INVESTORS who baulked at buying glove stocks at the end of last year, because they believed valuations were too stretched, could be kicking themselves given that the share prices of the four largest glove manufacturers have outperformed the market by a long shot.
The average share price gain of Hartalega Holdings Bhd, Top Glove Corp Bhd, Kossan Rubber Industries Bhd and Supermax Corp Bhd over the past year has been a whopping 65.2%. The returns are all the more monumental given that the FBM KLCI inched up a measly 2.2% over the same period.
While sceptics may point — yet again — to high valuations as a deterrent to investing in glove makers, the companies continue to outperform, be it in earnings or share price performance.
Take Supermax, for instance. In its first fiscal quarter ended Sept 30, net profit improved by 29% to RM36 million on the back of revenue growth of 17.6% to RM367.1 million compared with the same period a year ago.
Affin Hwang Investment Bank analyst Ng Chi Hoong believes the glove manufacturer — previously weighed down by some shareholder turmoil — is back on track to achieve year-on-year profit growth on the back of incremental capacity growth of 3% to 5%, or 1.35 billion gloves, as its rebuilt plant in Perak became fully operational at the end of September.

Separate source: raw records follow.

(* ===== verification/FileSpec.v ===== *)
(** * What the inode layer promises

    A device is read and written as an array of bytes ([dbyte]); an inode is a
    range of it.  [inode_read_at] returns a slice of the range, [inode_write_at]
    replaces one, and the free map hands out ranges of free sectors. *)

From S2P Require Import Prelude Vaddr KList Bitmap Block FileSys.

Section Bytes.
Context {dev : Type} `{BlockDriver dev}.
Implicit Types (b : block dev) (s : fs dev) (n : inode) (p k : Z).

(** Byte [p] of the device. *)
Definition dbyte b p : Z := default 0 (zget (contents (aux b) (p / 512)) (p mod 512)).

(** The same device up to the driver's data and the counters. *)
Record same_device b b' : Prop := {
  sd_type : type b' = type b;
  sd_size : size b' = size b;
  sd_ready : forall t, ready (aux b') t <-> ready (aux b) t
}.

(** ... with the bytes [g]. *)
Definition device_bytes b b' (g : Z -> Z) : Prop :=
  same_device b b' /\ forall p, 0 <= p -> ready (aux b) (p / 512) -> dbyte b' p = g p.

Lemma same_device_refl b : same_device b b.
Proof. done. Qed.

Lemma same_device_trans b1 b2 b3 : same_device b1 b2 -> same_device b2 b3 -> same_device b1 b3.
Proof. intros [T1 S1 R1] [T2 S2 R2]. split; [congruence..|]. intros t. by rewrite R2, R1. Qed.

Lemma readable_same b b' t : same_device b b' -> readable b t -> readable b' t.
Proof. intros [_ E Hr] [? ?]. split; [by rewrite E|by apply Hr]. Qed.

Lemma read_sector b t : readable b t ->
  exists b', block_read t b = Done (contents (aux b) t, b') /\ device_bytes b b' (dbyte b).
Proof.
  intros Hr. destruct (block_read_spec b t Hr) as (b' & Hb & _ & ? & ? & ? & Hc).
  exists b'. split; [done|]. split; [done|]. intros p Hp Hrp. unfold dbyte. by rewrite Hc.
Qed.

Lemma write_sector b t bs : readable b t -> type b <> BLOCK_FOREIGN -> zlen bs = 512 ->
  exists b', block_write t bs b = Done (tt, b') /\
    device_bytes b b' (fun p => if p / 512 =? t then default 0 (zget bs (p mod 512)) else dbyte b p).
Proof.
  intros Hr Ht Hl. destruct (block_write_spec b t bs Hr Ht Hl) as (b' & Hb & _ & ? & ? & ? & Hc).
  exists b'. split; [done|]. split; [done|]. intros p Hp Hrp. unfold dbyte. rewrite Hc by done.
  by destruct (p / 512 =? t).
Qed.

“We believe the new plant will not only generate revenue growth but also some margin expansion as it is more efficient than the previous plants. The overall capacity target remains unchanged at 29 billion pieces in mid-2020 from the current 24 billion pieces,” Ng says in a Nov 2 report. His target price of RM4.60 is based on 21 times price-earnings to 2019 calendar year forecast earnings.
CIMB Investment Bank analyst Walter Aw concurs with Ng, and has upgraded his target price to RM4.47 from RM3.84. In his latest report on Nov 1, Aw says, “We believe Supermax’s risk-reward profile is appealing as it is trading at a 45% discount to the sector’s 2019 calendar year price-earnings.”
Supermax’s strong earnings are reflective of those of the industry, where the top four players have enjoyed an average revenue expansion of 16.5% over the last two financial years.
Hartalega, which announced its results last Thursday, posted a revenue and net profit improvement of 22.2% and 6.1% to RM714.2 million and RM120.2 million respectively from the corresponding period a year ago.
Kossan Rubber is scheduled to release its third-quarter earnings this month.
Although it is arguably too early to state with any certainty if the companies can maintain their strong share price and earnings momentum, the industry expects further market share gains amid capacity expansion, supported by robust global demand.
According to a forecast by the Malaysian Rubber Glove Manufacturers Association (MARGMA), local glove companies will supply 63%, or 168.8 billion units, of global consumption by the end of the year. The association also expects the sector to see a double-digit growth rate of about 15% over the next few years.
Even though the sector’s earnings growth remains robust, Rakuten Trade Sdn Bhd head of research Kenny Yee says company valuations are not cheap when compared with the market.
“If you look at their earnings, most of the glove counters have recorded double-digit revenue growth over the last few years. With demand still expected to be strong, their earnings growth could be sustained. Nonetheless, while their fundamentals are strong, they are also not cheap.”